(** The state of a scan that has met the versions [V]: one result per key,
    a newest one, whose timestamp is the one remembered. *)
Record scan_inv (acc : list KeyValueEntry * gmap string Z) (V : KeyValueEntry → Prop) : Prop := {
  si_nodup : NoDup (entry_key <$> acc.1);
  si_seen e : e ∈ acc.1 → acc.2 !! entry_key e = Some (kv_Timestamp e);
  si_known k : is_Some (acc.2 !! k) → ∃ e, e ∈ acc.1 ∧ entry_key e = k;
  si_sound e : e ∈ acc.1 → V e;
  si_complete v : V v → ∃ e, e ∈ acc.1 ∧ entry_key e = entry_key v ∧ kv_Timestamp v ≤ kv_Timestamp e;
}.

Lemma scan_inv_ext acc V V' : (∀ x, V x ↔ V' x) → scan_inv acc V → scan_inv acc V'.
Proof. intros HV [H1 H2 H3 H4 H5]. split; [done..| |]; [intros e ?; apply HV; auto|intros v ?; apply H5; by apply HV]. Qed.

Lemma replace_version_spec entry results old :
  NoDup (entry_key <$> results) → old ∈ results → entry_key old = entry_key entry →
  ∃ results', replace_version entry results = Some results' ∧
    entry_key <$> results' = entry_key <$> results ∧
    ∀ x, x ∈ results' ↔ x = entry ∨ x ∈ results ∧ entry_key x ≠ entry_key entry.
Proof.
  intros Hnd Hin Hold. induction results as [|e results IH]; [by apply elem_of_nil in Hin|].
  rewrite fmap_cons in Hnd. apply NoDup_cons in Hnd as [Hni Hnd]. cbn [replace_version].
  assert (∀ x, x ∈ results → entry_key x ≠ entry_key e) as Hne.
  { intros x Hx Heq. apply Hni. rewrite <-Heq. by apply list_elem_of_fmap_2. }
  case_decide as Hk.
  - eexists. split_and!; [done|by rewrite !fmap_cons, Hk|]. intros x. rewrite !elem_of_cons.
    rewrite Hk in Hne. naive_solver.
  - apply elem_of_cons in Hin as [->|Hin]; [done|].
    destruct (IH Hnd Hin) as (r' & -> & Hkeys & Hx). eexists. split_and!; [done|by rewrite !fmap_cons, Hkeys|].
    intros x. rewrite !elem_of_cons, Hx. naive_solver.
Qed.

(** A newer version of a known key replaces the one in the results. *)
Lemma scan_replace_inv v old results seen V :
  scan_inv (results, seen) V → old ∈ results → entry_key old = entry_key v →
  kv_Timestamp old < kv_Timestamp v →
  ∃ results', replace_version v results = Some results' ∧
    scan_inv (results', <[entry_key v := kv_Timestamp v]> seen) (λ x, V x ∨ x = v).
Proof.
  intros [Hnd Hseen Hknown Hsound Hcomp] Hin Hold Hlt. simpl in *.
  destruct (replace_version_spec v results old Hnd Hin Hold) as (r' & Hr & Hkeys & Hx).
  exists r'. split; [done|]. split; simpl; [by rewrite Hkeys|..].
  - intros e [->|[He Hne]]%Hx; [by rewrite lookup_insert_eq|]. by rewrite lookup_insert_ne; auto.
  - intros k Hk. destruct (decide (k = entry_key v)) as [->|Hne]; [exists v; split; [apply Hx; by left|done]|].
    rewrite lookup_insert_ne in Hk by done. destruct (Hknown k Hk) as (e & He & <-).
    exists e. split; [apply Hx; by right|done].
  - intros e [->|[He _]]%Hx; [by right|left; auto].
  - intros x [Hv| ->]; [|exists v; split_and!; [apply Hx; by left|done|lia]].
    destruct (Hcomp x Hv) as (e & He & Hk & Hle). destruct (decide (entry_key e = entry_key v)) as [Hev|Hev].
    + exists v. split_and!; [apply Hx; by left|congruence|].
      assert (e = old) as ->; [|lia]. eapply (NoDup_fmap_elem entry_key results); [done..|congruence].
    + exists e. split_and!; [apply Hx; by right|done|done].
Qed.

(** A version of a new key is appended. *)
Lemma scan_append_inv v results seen V :
  scan_inv (results, seen) V → seen !! entry_key v = None →
  scan_inv (results ++ [v], <[entry_key v := kv_Timestamp v]> seen) (λ x, V x ∨ x = v).
Proof.
  intros [Hnd Hseen Hknown Hsound Hcomp] Hs. simpl in *.
  assert (∀ e, e ∈ results → entry_key e ≠ entry_key v) as Hfresh.
  { intros e He Heq. pose proof (Hseen e He) as Ho. congruence. }
  split; simpl.
  - rewrite fmap_app. apply NoDup_app. split_and!; [done| |apply NoDup_singleton].
    intros k (e & -> & He)%list_elem_of_fmap Hk%list_elem_of_singleton. by eapply Hfresh.
  - intros e [He| ->%list_elem_of_singleton]%elem_of_app; [|by rewrite lookup_insert_eq].
    rewrite lookup_insert_ne; [auto|]. intros Heq. by apply (Hfresh e).
  - intros k Hk. destruct (decide (k = entry_key v)) as [->|Hne].
    + exists v. rewrite elem_of_app, list_elem_of_singleton. auto.
    + rewrite lookup_insert_ne in Hk by done. destruct (Hknown k Hk) as (e & He & <-). exists e. rewrite elem_of_app. auto.
  - intros e [He| ->%list_elem_of_singleton]%elem_of_app; auto.
  - intros x [Hv| ->]; [destruct (Hcomp x Hv) as (e & He & ?); exists e; rewrite elem_of_app; naive_solver|].
    exists v. rewrite elem_of_app, list_elem_of_singleton. split_and!; [by right|done|lia].
Qed.

Lemma scan_entry_inv v acc V : scan_inv acc V → scan_inv (scan_entry v acc) (λ x, V x ∨ x = v).
Proof.
  destruct acc as [results seen]. intros Hinv. unfold scan_entry.
  destruct (seen !! entry_key v) as [ts|] eqn:Hs; [|by apply scan_append_inv].
  pose proof Hinv as [Hnd Hseen Hknown Hsound Hcomp]. simpl in *.
  destruct (Hknown (entry_key v) ltac:(eauto)) as (old & Hin & Hold).
  assert (ts = kv_Timestamp old) as ->. { pose proof (Hseen old Hin) as Ho. rewrite Hold in Ho. congruence. }
  destruct (Z.ltb_spec (kv_Timestamp old) (kv_Timestamp v)) as [Hlt|Hge].
  - by destruct (scan_replace_inv v old results seen V) as (r' & -> & ?).
  - split; simpl; [done|done|done|naive_solver|]. intros x [Hv| ->]; [auto|]. exists old. split_and!; done.
Qed.

(** The versions of the table [m] a scan is to report. *)
Definition in_scan (a b : Z) (h : string → Z) (m : gmap string MemTableEntry) (x : KeyValueEntry) : Prop :=
  ∃ k e, m !! k = Some e ∧ hash_in_range a b (h k) = true ∧ x = to_kv e.

Lemma scan_keys_inv a b h r (m : gmap string MemTableEntry) ks acc V :
  (∀ k, reader_Get r k = Ok (to_kv <$> m !! k)) → scan_inv acc V →
  ∃ acc', foldM (scan_key a b h r) acc ks = Some acc' ∧
    scan_inv acc' (λ x, V x ∨ ∃ k e, k ∈ ks ∧ m !! k = Some e ∧ hash_in_range a b (h k) = true ∧ x = to_kv e).
Proof.
  intros Hr. revert acc V. induction ks as [|k ks IH]; intros acc V HI; cbn [foldM].
  { exists acc. split; [done|]. eapply scan_inv_ext; [|done]. intros x. set_solver. }
  assert (∃ acc1, scan_key a b h r acc k = Some acc1 ∧
    scan_inv acc1 (λ x, V x ∨ ∃ e, m !! k = Some e ∧ hash_in_range a b (h k) = true ∧ x = to_kv e))
    as (acc1 & -> & HI1).
  { unfold scan_key. rewrite Hr. destruct (hash_in_range a b (h k)); [destruct (m !! k) as [e|] eqn:Hk; simpl|].
    - eexists. split; [done|]. eapply scan_inv_ext; [|by apply (scan_entry_inv (to_kv e))]. naive_solver.
    - exists acc. split; [done|]. eapply scan_inv_ext; [|done]. naive_solver.
    - exists acc. split; [done|]. eapply scan_inv_ext; [|done]. naive_solver. }
  destruct (IH _ _ HI1) as (acc' & Hf & HI'). exists acc'. split; [done|].
  eapply scan_inv_ext; [|exact HI']. intros x. setoid_rewrite elem_of_cons. naive_solver.
Qed.

Lemma scan_tables_inv `{MapRange} a b h d mds acc V :
  (∀ md, md ∈ mds → ∃ m, stored d md m) → scan_inv acc V →
  ∃ acc', foldM (scan_sstable a b h d) acc mds = Some acc' ∧
    scan_inv acc' (λ x, V x ∨ ∃ md m, md ∈ mds ∧ stored d md m ∧ in_scan a b h m x).
Proof.
  revert acc V. induction mds as [|md mds IH]; intros acc V Hst HI; cbn [foldM].
  { exists acc. split; [done|]. eapply scan_inv_ext; [|done]. intros x. set_solver. }
  destruct (Hst md ltac:(left)) as (m & Hm). destruct (stored_open d md m Hm) as (r & Hr & Hget & Hkeys).
  specialize (Hkeys _). destruct Hkeys as [_ Hkeys]. 
  assert (scan_sstable a b h d acc md = foldM (scan_key a b h r) acc (GetAllKeys r)) as ->.
  { unfold scan_sstable. by rewrite Hr. }
  destruct (scan_keys_inv a b h r m (GetAllKeys r) acc V Hget HI) as (acc1 & -> & HI1).
  destruct (IH acc1 _ ltac:(set_solver) HI1) as (acc' & Hf & HI'). exists acc'. split; [done|].
  eapply scan_inv_ext; [|exact HI']. intros x. setoid_rewrite elem_of_cons. unfold in_scan. split.
  - intros [[?|(k & e & _ & ?)]|(md' & m' & ? & ?)]; [by left|right; exists md, m; naive_solver|right; exists md', m'; naive_solver].
  - intros [?|(md' & m' & [->|?] & Hst' & k & e & Hk & ?)]; [by left; left| |right; exists md', m'; naive_solver].
    rewrite (stored_functional _ _ _ _ Hst' Hm) in Hk. left. right. exists k, e. split; [apply Hkeys; eauto|done].
Qed.
End scans.

(** ** Properties *)

Section properties.
Context `{Codec MemTableEntry}.
Implicit Types (m : gmap string MemTableEntry) (s : SSTableService).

**What you are asked to do**
Copy out the data above word for word, starting at its first line and ending with the line that contains "si_sound e : e ∈ acc.1 → V e;".

**Response**
(** The state of a scan that has met the versions [V]: one result per key,
    a newest one, whose timestamp is the one remembered. *)
Record scan_inv (acc : list KeyValueEntry * gmap string Z) (V : KeyValueEntry → Prop) : Prop := {
  si_nodup : NoDup (entry_key <$> acc.1);
  si_seen e : e ∈ acc.1 → acc.2 !! entry_key e = Some (kv_Timestamp e);
  si_known k : is_Some (acc.2 !! k) → ∃ e, e ∈ acc.1 ∧ entry_key e = k;
  si_sound e : e ∈ acc.1 → V e;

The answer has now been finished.